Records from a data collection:
*** Block opens ***
Lemma same_key_hashable (a b : pyval) :
  same_key a b = true -> to_key a <> None /\ to_key b <> None.
Proof.
  intros H. apply same_key_iff in H as [k [-> ->]]. split; discriminate.
Qed.

Section Dict.

Context {V : Type}.

Lemma dict_get_update (key k : pyval) (f : option V -> V) (d : pydict V) :
  dict_get k (dict_update key f d)
  = if same_key key k then Some (f (dict_get key d)) else dict_get k d.
Proof.
  induction d as [|[k0 v] d IH]; cbn [dict_update dict_get].
  - reflexivity.
  - destruct (same_key k0 key) eqn:E0; cbn [dict_get].
    + rewrite (same_key_congr k0 key k E0). now destruct (same_key key k).
    + rewrite IH. destruct (same_key k0 k) eqn:E1; [|reflexivity].
      destruct (same_key key k) eqn:E2; [|reflexivity].
      rewrite (same_key_congr k0 k key E1), same_key_sym, E2 in E0.
      discriminate E0.
Qed.

Lemma dict_get_congr (a b : pyval) (d : pydict V) :
  same_key a b = true -> dict_get a d = dict_get b d.
Proof.
  intros H. induction d as [|[k0 v] d IH]; [reflexivity|].
  cbn [dict_get]. rewrite !(same_key_sym k0).
  now rewrite (same_key_congr a b k0 H), IH.
Qed.

Lemma dict_get_unhashable (k : pyval) (d : pydict V) :
  to_key k = None -> dict_get k d = None.
Proof.
  intros H. induction d as [|[k0 v] d IH]; [reflexivity|].
  cbn [dict_get]. unfold same_key at 1. rewrite H.
  now destruct (to_key k0).
Qed.

Lemma dict_update_distinct (key : pyval) (f : option V -> V) (d : pydict V) :
  to_key key <> None -> distinct_keys d -> distinct_keys (dict_update key f d).
Proof.
  intros Hk. induction d as [|[k0 v] d IH]; cbn [dict_update distinct_keys].
  - intros _. repeat split. exact Hk.
  - intros [H0 [Hget Hd]]. destruct (same_key k0 key) eqn:E; cbn [distinct_keys].
    + repeat split; assumption.
    + repeat split; [exact H0 | | now apply IH].
      rewrite dict_get_update, same_key_sym, E. exact Hget.
Qed.

Lemma dict_get_In (k : pyval) (v : V) (d : pydict V) :
  dict_get k d = Some v -> exists k0, In (k0, v) d /\ same_key k0 k = true.
Proof.
  induction d as [|[k0 v0] d IH]; [discriminate|]. cbn [dict_get].
  destruct (same_key k0 k) eqn:E.
  - intros [= <-]. exists k0. split; [now left | exact E].
  - intros H. destruct (IH H) as [k1 [Hin Hk1]]. exists k1. split; [now right|exact Hk1].
Qed.

Lemma In_dict_get (k : pyval) (v : V) (d : pydict V) :
  distinct_keys d -> In (k, v) d -> dict_get k d = Some v.
Proof.
  induction d as [|[k0 v0] d IH]; [intros _ []|].
  cbn [distinct_keys dict_get]. intros [H0 [Hget Hd]] [[= -> ->] | Hin].
  - now rewrite same_key_refl.
  - destruct (same_key k0 k) eqn:E; [|now apply IH].
    rewrite (dict_get_congr k0 k d E), (IH Hd Hin) in Hget. discriminate Hget.
Qed.

Lemma dict_update_length (key : pyval) (f : option V -> V) (d : pydict V) :
  length (dict_update key f d)
  = match dict_get key d with
    | Some _ => length d
    | None => S (length d)
    end.
Proof.
  induction d as [|[k0 v] d IH]; [reflexivity|].
  cbn [dict_update dict_get]. destruct (same_key k0 key); [reflexivity|].
  cbn [length]. rewrite IH. now destruct (dict_get key d).
Qed.

Lemma distinct_NoDup (d : pydict V) : distinct_keys d -> List.NoDup d.
Proof.
  induction d as [|[k v] d IH]; [constructor|].
  cbn [distinct_keys]. intros [H0 [Hg Hd]]. constructor; [|now apply IH].
  intros Hin. rewrite (In_dict_get k v d Hd Hin) in Hg. discriminate Hg.
Qed.

(** Two items of a dictionary whose keys are the same key are one item. *)
Lemma distinct_same_item (d : pydict V) (k k' : pyval) (v v' : V) :
  distinct_keys d -> In (k, v) d -> In (k', v') d -> same_key k' k = true ->
  k' = k.
Proof.
  induction d as [|[k0 v0] d IH]; [intros _ []|].
  cbn [distinct_keys]. intros [H0 [Hg Hd]] [[= -> ->] | Hin] [[= -> ->] | Hin'] Hsame.
  - reflexivity.
  - rewrite same_key_sym in Hsame.
    rewrite (dict_get_congr k k' d Hsame), (In_dict_get k' v' d Hd Hin') in Hg.
    discriminate Hg.
  - rewrite (dict_get_congr k' k d Hsame), (In_dict_get k v d Hd Hin) in Hg.
    discriminate Hg.
  - now apply IH.
Qed.

Lemma In_key_hashable (d : pydict V) (k : pyval) (v : V) :
  distinct_keys d -> In (k, v) d -> to_key k <> None.
Proof.
  induction d as [|[k0 v0] d IH]; [intros _ []|].
  cbn [distinct_keys]. intros [H0 [_ Hd]] [[= -> ->] | Hin];
    [exact H0 | now apply IH].
Qed.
*** Block closes ***
Required action:
Quote exactly the stretch of lines above that starts at the first one and ends at the line with "induction d as [|[k0 v] d IH]; cbn [dict_update dict_get].", and nothing beyond it.

Response to this exercise:
Lemma same_key_hashable (a b : pyval) :
  same_key a b = true -> to_key a <> None /\ to_key b <> None.
Proof.
  intros H. apply same_key_iff in H as [k [-> ->]]. split; discriminate.
Qed.

Section Dict.

Context {V : Type}.

Lemma dict_get_update (key k : pyval) (f : option V -> V) (d : pydict V) :
  dict_get k (dict_update key f d)
  = if same_key key k then Some (f (dict_get key d)) else dict_get k d.
Proof.
  induction d as [|[k0 v] d IH]; cbn [dict_update dict_get].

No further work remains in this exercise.